# [Provided data]
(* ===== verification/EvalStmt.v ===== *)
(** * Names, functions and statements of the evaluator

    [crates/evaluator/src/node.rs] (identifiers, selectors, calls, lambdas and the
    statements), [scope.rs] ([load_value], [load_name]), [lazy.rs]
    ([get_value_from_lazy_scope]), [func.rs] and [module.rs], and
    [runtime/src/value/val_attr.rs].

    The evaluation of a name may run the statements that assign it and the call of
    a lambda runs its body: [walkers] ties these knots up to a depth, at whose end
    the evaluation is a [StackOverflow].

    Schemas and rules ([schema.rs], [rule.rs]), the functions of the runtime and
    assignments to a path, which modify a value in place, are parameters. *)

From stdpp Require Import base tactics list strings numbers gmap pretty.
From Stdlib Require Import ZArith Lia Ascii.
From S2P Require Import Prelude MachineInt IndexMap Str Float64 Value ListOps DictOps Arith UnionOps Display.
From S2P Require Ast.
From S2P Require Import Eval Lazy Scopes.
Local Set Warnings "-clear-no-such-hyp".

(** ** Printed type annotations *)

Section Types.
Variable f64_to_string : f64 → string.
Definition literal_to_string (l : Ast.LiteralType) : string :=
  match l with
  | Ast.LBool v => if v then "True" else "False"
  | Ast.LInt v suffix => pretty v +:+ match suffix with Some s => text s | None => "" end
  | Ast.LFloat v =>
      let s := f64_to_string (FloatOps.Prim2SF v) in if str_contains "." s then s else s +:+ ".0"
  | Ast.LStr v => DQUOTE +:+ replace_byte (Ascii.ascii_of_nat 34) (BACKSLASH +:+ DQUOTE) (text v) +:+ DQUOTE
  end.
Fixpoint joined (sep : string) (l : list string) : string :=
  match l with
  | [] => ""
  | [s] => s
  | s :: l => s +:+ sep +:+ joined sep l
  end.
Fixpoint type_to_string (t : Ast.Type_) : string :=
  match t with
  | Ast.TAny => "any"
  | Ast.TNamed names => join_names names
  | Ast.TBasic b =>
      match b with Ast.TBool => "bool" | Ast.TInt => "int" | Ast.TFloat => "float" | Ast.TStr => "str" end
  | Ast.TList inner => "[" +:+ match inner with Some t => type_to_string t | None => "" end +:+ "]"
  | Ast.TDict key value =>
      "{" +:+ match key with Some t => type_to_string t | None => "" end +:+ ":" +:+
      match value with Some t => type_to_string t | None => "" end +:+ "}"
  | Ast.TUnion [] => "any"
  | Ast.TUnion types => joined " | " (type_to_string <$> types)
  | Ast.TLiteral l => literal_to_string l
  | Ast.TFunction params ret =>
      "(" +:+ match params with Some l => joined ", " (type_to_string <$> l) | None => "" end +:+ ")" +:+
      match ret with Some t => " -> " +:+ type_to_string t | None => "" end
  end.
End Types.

# [Work to complete]
Leave out every line above except those from the line with "(** * Names, functions" up to and including the line with "match b with", and copy those exactly.

# [Your response]
(** * Names, functions and statements of the evaluator

    [crates/evaluator/src/node.rs] (identifiers, selectors, calls, lambdas and the
    statements), [scope.rs] ([load_value], [load_name]), [lazy.rs]
    ([get_value_from_lazy_scope]), [func.rs] and [module.rs], and
    [runtime/src/value/val_attr.rs].

    The evaluation of a name may run the statements that assign it and the call of
    a lambda runs its body: [walkers] ties these knots up to a depth, at whose end
    the evaluation is a [StackOverflow].

    Schemas and rules ([schema.rs], [rule.rs]), the functions of the runtime and
    assignments to a path, which modify a value in place, are parameters. *)

From stdpp Require Import base tactics list strings numbers gmap pretty.
From Stdlib Require Import ZArith Lia Ascii.
From S2P Require Import Prelude MachineInt IndexMap Str Float64 Value ListOps DictOps Arith UnionOps Display.
From S2P Require Ast.
From S2P Require Import Eval Lazy Scopes.
Local Set Warnings "-clear-no-such-hyp".

(** ** Printed type annotations *)

Section Types.
Variable f64_to_string : f64 → string.
Definition literal_to_string (l : Ast.LiteralType) : string :=
  match l with
  | Ast.LBool v => if v then "True" else "False"
  | Ast.LInt v suffix => pretty v +:+ match suffix with Some s => text s | None => "" end
  | Ast.LFloat v =>
      let s := f64_to_string (FloatOps.Prim2SF v) in if str_contains "." s then s else s +:+ ".0"
  | Ast.LStr v => DQUOTE +:+ replace_byte (Ascii.ascii_of_nat 34) (BACKSLASH +:+ DQUOTE) (text v) +:+ DQUOTE
  end.
Fixpoint joined (sep : string) (l : list string) : string :=
  match l with
  | [] => ""
  | [s] => s
  | s :: l => s +:+ sep +:+ joined sep l
  end.
Fixpoint type_to_string (t : Ast.Type_) : string :=
  match t with
  | Ast.TAny => "any"
  | Ast.TNamed names => join_names names
  | Ast.TBasic b =>
      match b with Ast.TBool => "bool" | Ast.TInt => "int" | Ast.TFloat => "float" | Ast.TStr => "str" end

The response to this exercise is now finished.